* [WORK TO COMPLETE] In the records below, find the line with "first and of" and the line with "occur; the order". Print both exactly, along with every line between them, and no other line.

* [INFORMATION GIVEN]
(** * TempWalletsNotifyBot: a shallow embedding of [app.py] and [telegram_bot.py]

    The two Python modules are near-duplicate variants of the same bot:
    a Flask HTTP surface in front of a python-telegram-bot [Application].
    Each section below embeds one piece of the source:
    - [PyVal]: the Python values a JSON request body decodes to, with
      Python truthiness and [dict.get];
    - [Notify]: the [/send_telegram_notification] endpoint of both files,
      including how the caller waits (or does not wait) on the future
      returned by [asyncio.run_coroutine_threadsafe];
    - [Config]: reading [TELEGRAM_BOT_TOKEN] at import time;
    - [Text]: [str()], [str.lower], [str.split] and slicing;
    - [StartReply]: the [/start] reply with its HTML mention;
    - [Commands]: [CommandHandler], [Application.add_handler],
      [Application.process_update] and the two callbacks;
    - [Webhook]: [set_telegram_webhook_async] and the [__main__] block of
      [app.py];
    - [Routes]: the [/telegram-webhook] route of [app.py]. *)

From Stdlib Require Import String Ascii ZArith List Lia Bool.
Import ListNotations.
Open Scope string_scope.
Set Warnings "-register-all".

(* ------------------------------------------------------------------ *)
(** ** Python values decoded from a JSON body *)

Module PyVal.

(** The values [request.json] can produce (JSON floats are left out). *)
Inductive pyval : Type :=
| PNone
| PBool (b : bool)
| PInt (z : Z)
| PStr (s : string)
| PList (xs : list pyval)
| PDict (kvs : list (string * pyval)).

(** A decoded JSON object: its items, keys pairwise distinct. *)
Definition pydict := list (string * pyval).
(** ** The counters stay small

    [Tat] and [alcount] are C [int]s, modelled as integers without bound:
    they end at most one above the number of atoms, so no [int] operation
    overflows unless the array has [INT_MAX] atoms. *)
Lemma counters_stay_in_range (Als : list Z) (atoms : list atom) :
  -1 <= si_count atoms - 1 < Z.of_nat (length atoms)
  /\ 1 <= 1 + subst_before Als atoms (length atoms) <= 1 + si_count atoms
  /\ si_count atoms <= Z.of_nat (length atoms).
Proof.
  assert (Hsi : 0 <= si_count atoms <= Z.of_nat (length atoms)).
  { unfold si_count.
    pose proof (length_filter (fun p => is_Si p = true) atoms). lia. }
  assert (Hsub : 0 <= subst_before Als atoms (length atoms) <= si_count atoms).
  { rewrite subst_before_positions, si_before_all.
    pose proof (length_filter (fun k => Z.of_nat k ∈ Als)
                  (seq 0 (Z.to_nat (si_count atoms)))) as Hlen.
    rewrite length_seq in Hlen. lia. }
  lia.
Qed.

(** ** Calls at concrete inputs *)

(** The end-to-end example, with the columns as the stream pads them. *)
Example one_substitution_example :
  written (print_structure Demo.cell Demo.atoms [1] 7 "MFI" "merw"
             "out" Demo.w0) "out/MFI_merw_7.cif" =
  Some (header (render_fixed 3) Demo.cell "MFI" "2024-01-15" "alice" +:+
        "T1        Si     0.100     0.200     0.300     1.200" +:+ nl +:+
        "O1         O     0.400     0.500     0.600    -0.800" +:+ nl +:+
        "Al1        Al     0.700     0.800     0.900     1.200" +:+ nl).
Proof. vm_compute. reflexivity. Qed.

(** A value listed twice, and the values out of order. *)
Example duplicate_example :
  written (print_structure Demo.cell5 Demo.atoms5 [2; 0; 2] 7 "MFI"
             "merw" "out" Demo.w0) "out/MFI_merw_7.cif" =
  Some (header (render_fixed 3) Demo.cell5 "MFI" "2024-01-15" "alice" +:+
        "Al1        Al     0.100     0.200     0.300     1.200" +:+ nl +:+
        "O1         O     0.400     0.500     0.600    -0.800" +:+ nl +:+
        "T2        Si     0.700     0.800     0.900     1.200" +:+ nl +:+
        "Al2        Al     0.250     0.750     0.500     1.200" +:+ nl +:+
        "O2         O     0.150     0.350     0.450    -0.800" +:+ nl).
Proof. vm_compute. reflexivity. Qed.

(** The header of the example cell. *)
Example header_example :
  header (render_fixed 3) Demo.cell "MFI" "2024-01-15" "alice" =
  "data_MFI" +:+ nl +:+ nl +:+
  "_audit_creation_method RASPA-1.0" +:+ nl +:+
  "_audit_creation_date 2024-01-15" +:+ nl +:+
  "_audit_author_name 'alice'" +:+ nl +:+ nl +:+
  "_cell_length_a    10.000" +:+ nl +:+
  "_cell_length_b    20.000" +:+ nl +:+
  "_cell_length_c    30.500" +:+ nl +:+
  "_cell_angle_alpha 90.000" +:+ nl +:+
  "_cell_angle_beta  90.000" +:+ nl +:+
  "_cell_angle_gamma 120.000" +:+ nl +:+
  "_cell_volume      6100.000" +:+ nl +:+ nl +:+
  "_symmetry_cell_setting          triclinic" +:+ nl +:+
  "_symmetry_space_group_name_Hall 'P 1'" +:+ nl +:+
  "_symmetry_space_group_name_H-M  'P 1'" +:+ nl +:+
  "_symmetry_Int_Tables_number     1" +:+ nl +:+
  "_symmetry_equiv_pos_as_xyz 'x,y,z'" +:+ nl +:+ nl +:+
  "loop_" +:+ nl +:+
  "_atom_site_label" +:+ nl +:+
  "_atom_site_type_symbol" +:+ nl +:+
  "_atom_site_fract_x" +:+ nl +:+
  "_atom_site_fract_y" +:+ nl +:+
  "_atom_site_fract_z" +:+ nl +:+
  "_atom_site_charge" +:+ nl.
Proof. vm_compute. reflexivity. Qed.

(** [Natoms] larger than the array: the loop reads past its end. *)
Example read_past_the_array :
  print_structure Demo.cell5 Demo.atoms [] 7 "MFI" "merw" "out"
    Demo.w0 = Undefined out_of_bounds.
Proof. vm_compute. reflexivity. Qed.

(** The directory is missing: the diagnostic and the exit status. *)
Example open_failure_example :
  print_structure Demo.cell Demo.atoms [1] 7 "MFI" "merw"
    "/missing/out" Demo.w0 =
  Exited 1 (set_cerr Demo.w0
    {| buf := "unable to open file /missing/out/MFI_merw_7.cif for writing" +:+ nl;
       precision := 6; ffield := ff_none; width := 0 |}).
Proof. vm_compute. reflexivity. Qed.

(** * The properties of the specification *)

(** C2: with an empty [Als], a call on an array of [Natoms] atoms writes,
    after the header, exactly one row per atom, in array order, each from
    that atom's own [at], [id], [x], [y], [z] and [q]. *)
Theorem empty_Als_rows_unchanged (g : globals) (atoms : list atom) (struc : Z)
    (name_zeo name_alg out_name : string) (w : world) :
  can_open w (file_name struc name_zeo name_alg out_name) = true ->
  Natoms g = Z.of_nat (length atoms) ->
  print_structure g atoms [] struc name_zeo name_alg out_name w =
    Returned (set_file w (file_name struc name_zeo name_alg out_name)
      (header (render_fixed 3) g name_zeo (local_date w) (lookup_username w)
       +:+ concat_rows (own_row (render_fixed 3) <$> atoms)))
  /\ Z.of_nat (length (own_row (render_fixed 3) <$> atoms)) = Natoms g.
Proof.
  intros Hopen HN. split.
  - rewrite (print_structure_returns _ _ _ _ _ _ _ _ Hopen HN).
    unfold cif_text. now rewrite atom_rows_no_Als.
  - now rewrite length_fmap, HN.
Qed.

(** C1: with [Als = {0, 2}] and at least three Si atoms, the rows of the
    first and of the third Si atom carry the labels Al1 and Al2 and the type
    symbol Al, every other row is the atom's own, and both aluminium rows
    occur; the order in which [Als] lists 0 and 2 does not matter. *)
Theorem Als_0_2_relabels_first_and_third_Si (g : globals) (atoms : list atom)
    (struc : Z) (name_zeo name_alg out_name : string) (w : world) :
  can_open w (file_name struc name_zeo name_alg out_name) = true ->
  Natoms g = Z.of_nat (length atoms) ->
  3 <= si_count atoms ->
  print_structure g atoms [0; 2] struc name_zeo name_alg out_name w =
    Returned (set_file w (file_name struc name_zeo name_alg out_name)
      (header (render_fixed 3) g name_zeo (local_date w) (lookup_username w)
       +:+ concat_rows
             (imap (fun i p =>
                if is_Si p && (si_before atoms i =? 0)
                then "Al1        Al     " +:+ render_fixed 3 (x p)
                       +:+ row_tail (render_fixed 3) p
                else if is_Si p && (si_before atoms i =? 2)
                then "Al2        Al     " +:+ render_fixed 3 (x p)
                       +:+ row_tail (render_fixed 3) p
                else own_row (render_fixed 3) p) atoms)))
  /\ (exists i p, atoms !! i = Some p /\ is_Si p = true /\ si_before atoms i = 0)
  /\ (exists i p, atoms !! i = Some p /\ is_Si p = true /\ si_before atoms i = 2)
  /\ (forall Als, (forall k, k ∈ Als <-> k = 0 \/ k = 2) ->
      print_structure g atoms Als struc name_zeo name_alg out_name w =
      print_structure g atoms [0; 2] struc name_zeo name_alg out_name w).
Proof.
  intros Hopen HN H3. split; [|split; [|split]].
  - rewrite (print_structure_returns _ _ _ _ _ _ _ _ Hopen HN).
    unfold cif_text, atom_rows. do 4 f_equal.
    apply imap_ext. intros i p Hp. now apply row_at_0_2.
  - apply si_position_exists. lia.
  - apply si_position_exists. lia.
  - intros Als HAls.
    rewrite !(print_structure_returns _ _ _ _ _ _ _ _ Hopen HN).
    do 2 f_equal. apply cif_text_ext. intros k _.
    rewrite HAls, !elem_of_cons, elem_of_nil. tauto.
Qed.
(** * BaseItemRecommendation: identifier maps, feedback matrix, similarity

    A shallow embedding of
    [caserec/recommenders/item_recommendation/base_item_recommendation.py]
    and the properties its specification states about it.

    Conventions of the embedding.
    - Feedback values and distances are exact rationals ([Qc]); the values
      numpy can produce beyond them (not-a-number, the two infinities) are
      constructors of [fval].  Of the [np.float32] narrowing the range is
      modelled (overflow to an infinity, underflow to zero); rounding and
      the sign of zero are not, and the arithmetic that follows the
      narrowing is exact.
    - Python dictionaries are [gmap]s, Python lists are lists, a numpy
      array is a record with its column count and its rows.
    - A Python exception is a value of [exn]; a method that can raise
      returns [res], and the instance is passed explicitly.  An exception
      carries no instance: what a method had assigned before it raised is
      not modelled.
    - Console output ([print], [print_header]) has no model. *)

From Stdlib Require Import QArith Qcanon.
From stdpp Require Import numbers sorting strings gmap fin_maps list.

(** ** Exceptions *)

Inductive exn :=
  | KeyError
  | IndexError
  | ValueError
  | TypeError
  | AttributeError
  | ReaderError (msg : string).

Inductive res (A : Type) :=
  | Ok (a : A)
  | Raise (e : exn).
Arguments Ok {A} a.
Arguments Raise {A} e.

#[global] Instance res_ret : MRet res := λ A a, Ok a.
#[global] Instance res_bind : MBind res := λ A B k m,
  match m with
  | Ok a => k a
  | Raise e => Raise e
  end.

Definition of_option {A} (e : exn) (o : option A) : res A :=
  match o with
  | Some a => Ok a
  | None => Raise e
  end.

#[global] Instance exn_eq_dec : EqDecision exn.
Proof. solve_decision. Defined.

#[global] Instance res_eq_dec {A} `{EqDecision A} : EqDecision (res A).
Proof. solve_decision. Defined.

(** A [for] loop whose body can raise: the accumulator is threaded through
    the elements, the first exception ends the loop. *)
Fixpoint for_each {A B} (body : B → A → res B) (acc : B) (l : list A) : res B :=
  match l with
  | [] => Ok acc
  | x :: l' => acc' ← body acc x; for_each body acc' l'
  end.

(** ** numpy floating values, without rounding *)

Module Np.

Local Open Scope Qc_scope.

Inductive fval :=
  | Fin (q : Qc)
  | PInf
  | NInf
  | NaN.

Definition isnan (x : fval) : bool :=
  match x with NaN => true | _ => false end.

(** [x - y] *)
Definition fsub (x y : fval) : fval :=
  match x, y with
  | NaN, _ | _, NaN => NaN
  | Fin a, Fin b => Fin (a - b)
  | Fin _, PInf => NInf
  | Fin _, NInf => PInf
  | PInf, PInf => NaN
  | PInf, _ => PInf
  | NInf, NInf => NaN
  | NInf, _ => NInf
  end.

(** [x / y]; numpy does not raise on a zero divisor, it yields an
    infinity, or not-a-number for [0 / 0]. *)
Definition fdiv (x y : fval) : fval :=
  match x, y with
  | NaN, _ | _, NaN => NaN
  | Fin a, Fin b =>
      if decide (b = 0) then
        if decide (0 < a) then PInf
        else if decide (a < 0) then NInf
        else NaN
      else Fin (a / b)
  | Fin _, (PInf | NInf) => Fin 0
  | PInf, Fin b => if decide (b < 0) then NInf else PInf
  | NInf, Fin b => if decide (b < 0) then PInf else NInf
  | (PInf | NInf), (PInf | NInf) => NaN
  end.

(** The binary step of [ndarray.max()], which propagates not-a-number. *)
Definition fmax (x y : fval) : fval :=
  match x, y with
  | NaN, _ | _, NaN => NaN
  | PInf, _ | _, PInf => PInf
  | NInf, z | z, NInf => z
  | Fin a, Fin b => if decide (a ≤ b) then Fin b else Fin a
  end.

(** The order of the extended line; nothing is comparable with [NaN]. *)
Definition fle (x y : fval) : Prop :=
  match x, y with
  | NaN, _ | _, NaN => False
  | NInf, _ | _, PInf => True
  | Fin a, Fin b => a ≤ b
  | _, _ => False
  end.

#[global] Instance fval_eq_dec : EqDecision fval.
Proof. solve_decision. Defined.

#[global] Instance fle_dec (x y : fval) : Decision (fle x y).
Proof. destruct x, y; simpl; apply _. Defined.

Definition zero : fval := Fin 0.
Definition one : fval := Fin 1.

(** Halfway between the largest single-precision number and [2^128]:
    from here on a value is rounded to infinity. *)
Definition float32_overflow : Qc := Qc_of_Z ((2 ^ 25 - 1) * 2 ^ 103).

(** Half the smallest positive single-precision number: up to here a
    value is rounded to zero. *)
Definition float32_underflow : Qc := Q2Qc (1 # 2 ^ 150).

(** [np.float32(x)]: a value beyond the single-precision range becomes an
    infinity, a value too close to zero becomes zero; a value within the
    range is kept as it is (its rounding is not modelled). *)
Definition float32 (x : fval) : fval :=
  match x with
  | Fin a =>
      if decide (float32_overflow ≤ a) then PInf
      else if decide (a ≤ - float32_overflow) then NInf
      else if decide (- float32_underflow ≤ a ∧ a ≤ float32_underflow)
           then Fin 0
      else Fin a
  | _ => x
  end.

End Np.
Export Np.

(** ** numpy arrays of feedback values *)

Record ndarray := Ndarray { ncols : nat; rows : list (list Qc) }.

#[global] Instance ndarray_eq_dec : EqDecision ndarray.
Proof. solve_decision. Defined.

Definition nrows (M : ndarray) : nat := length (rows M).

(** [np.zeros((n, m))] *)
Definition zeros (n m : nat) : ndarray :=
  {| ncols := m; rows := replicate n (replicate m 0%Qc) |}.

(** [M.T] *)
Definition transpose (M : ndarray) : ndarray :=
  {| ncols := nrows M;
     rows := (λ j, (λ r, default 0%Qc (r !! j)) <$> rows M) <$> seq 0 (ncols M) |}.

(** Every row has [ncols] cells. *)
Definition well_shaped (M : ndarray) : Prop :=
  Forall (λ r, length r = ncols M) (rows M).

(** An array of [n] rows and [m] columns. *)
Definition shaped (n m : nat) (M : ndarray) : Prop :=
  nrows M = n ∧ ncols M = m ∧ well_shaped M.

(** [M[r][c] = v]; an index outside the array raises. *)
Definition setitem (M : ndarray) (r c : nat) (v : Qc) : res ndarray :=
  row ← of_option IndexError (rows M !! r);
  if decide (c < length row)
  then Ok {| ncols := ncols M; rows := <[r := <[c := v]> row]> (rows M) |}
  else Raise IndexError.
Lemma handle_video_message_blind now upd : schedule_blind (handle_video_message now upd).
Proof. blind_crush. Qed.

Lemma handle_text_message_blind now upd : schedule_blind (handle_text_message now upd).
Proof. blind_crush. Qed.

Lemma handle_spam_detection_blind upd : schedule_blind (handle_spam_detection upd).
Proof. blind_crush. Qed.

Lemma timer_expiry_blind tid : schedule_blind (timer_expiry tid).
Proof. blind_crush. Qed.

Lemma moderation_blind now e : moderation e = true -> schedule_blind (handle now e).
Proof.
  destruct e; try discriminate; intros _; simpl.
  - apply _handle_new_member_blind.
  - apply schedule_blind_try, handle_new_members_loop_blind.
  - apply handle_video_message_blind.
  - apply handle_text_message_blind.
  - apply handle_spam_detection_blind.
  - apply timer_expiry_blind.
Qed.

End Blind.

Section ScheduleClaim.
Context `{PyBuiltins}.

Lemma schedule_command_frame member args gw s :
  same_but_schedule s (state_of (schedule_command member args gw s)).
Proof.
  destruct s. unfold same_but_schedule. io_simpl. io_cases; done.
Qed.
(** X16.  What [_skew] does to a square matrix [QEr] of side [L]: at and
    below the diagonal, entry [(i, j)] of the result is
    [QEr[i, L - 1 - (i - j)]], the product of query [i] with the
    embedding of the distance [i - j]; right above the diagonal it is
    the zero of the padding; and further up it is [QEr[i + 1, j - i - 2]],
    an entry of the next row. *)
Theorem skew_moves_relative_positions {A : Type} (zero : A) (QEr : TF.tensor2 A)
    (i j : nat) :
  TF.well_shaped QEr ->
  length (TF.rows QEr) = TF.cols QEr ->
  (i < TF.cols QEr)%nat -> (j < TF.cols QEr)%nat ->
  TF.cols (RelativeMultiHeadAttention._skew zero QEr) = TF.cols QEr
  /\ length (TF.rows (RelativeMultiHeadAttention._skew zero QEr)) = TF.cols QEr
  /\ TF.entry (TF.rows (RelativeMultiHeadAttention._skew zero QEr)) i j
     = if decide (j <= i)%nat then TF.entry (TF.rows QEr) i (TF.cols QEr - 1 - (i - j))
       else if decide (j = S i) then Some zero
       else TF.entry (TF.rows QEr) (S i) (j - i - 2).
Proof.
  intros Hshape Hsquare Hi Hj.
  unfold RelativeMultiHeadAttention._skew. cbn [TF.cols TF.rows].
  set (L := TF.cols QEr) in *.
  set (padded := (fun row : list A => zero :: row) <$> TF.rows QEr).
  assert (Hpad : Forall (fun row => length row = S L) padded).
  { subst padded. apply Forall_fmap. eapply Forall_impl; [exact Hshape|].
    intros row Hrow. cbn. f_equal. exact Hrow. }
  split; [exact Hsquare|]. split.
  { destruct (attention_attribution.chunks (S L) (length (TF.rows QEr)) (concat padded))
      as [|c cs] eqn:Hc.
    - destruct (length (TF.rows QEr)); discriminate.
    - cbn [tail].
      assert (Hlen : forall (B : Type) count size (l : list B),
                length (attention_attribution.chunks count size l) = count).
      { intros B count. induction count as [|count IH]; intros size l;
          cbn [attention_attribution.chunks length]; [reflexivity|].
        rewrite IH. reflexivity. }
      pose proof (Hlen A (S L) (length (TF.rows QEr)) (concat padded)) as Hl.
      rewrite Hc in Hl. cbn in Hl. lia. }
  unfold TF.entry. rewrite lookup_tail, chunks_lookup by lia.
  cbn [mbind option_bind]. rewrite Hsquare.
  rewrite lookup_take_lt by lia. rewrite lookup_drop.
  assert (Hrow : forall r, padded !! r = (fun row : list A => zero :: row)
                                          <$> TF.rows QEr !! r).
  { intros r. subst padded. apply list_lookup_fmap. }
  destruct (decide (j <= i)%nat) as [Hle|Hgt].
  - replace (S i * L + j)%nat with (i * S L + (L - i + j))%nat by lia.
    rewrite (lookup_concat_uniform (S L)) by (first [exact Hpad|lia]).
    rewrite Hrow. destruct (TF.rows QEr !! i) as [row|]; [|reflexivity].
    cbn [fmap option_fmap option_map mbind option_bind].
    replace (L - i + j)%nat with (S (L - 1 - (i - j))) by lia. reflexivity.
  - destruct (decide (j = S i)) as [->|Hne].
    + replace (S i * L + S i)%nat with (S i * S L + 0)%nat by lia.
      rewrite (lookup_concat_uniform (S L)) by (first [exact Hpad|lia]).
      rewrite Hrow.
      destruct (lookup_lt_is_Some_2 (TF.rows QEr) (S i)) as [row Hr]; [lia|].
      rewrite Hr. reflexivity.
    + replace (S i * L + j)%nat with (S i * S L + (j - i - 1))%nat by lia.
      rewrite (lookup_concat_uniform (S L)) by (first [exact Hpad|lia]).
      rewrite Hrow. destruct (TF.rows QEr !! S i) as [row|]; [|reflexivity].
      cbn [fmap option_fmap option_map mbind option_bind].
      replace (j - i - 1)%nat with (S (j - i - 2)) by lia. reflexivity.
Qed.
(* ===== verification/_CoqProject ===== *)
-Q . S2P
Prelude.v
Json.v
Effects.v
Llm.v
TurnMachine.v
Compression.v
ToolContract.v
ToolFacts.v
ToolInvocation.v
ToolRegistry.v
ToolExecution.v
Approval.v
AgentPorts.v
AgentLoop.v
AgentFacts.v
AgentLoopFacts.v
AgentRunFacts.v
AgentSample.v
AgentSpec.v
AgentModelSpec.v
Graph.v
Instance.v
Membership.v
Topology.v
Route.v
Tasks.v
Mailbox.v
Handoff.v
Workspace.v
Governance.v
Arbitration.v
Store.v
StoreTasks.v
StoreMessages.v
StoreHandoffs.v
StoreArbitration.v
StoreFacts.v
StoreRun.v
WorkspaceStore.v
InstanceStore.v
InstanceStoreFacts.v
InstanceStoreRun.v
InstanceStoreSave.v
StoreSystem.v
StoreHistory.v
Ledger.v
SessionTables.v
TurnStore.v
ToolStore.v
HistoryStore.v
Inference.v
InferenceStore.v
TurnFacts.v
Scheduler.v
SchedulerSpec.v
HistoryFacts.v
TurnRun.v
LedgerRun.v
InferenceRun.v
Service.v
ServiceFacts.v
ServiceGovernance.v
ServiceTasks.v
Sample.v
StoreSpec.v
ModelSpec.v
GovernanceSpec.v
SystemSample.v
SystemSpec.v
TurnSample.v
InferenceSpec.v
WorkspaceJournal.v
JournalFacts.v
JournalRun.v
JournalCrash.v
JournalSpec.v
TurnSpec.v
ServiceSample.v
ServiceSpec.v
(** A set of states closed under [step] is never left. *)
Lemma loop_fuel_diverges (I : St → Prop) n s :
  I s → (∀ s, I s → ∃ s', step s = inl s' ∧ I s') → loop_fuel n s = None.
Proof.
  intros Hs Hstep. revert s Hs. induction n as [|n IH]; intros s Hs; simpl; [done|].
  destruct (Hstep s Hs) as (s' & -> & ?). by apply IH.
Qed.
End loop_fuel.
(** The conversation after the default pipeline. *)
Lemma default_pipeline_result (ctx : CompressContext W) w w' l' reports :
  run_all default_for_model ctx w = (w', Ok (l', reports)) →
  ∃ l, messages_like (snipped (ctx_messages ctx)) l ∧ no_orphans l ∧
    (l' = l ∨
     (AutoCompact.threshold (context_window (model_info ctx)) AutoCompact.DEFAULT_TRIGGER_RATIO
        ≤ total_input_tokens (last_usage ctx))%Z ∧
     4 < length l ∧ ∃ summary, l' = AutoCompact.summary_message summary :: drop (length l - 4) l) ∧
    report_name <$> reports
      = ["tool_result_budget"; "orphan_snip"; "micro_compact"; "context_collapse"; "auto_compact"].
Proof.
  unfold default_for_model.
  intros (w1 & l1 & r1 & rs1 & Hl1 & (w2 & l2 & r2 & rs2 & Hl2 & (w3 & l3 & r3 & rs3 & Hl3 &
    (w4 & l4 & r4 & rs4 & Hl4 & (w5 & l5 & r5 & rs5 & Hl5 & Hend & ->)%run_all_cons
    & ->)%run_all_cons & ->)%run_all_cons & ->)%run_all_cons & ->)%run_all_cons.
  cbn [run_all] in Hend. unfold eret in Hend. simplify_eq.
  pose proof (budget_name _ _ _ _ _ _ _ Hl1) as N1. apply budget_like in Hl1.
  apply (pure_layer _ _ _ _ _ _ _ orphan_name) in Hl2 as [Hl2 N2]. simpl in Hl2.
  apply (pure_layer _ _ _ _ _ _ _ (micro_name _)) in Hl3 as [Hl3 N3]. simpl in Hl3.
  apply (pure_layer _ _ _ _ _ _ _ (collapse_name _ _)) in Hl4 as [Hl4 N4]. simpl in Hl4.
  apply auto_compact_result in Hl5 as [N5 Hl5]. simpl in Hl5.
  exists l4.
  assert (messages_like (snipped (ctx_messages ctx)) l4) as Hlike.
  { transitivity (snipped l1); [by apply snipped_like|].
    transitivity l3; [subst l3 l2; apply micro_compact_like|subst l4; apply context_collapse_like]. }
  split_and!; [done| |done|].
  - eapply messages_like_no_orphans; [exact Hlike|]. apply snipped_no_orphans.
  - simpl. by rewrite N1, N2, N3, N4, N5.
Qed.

* [RESPONSE FOR THIS EXERCISE]
    first and of the third Si atom carry the labels Al1 and Al2 and the type
    symbol Al, every other row is the atom's own, and both aluminium rows
    occur; the order in which [Als] lists 0 and 2 does not matter. *)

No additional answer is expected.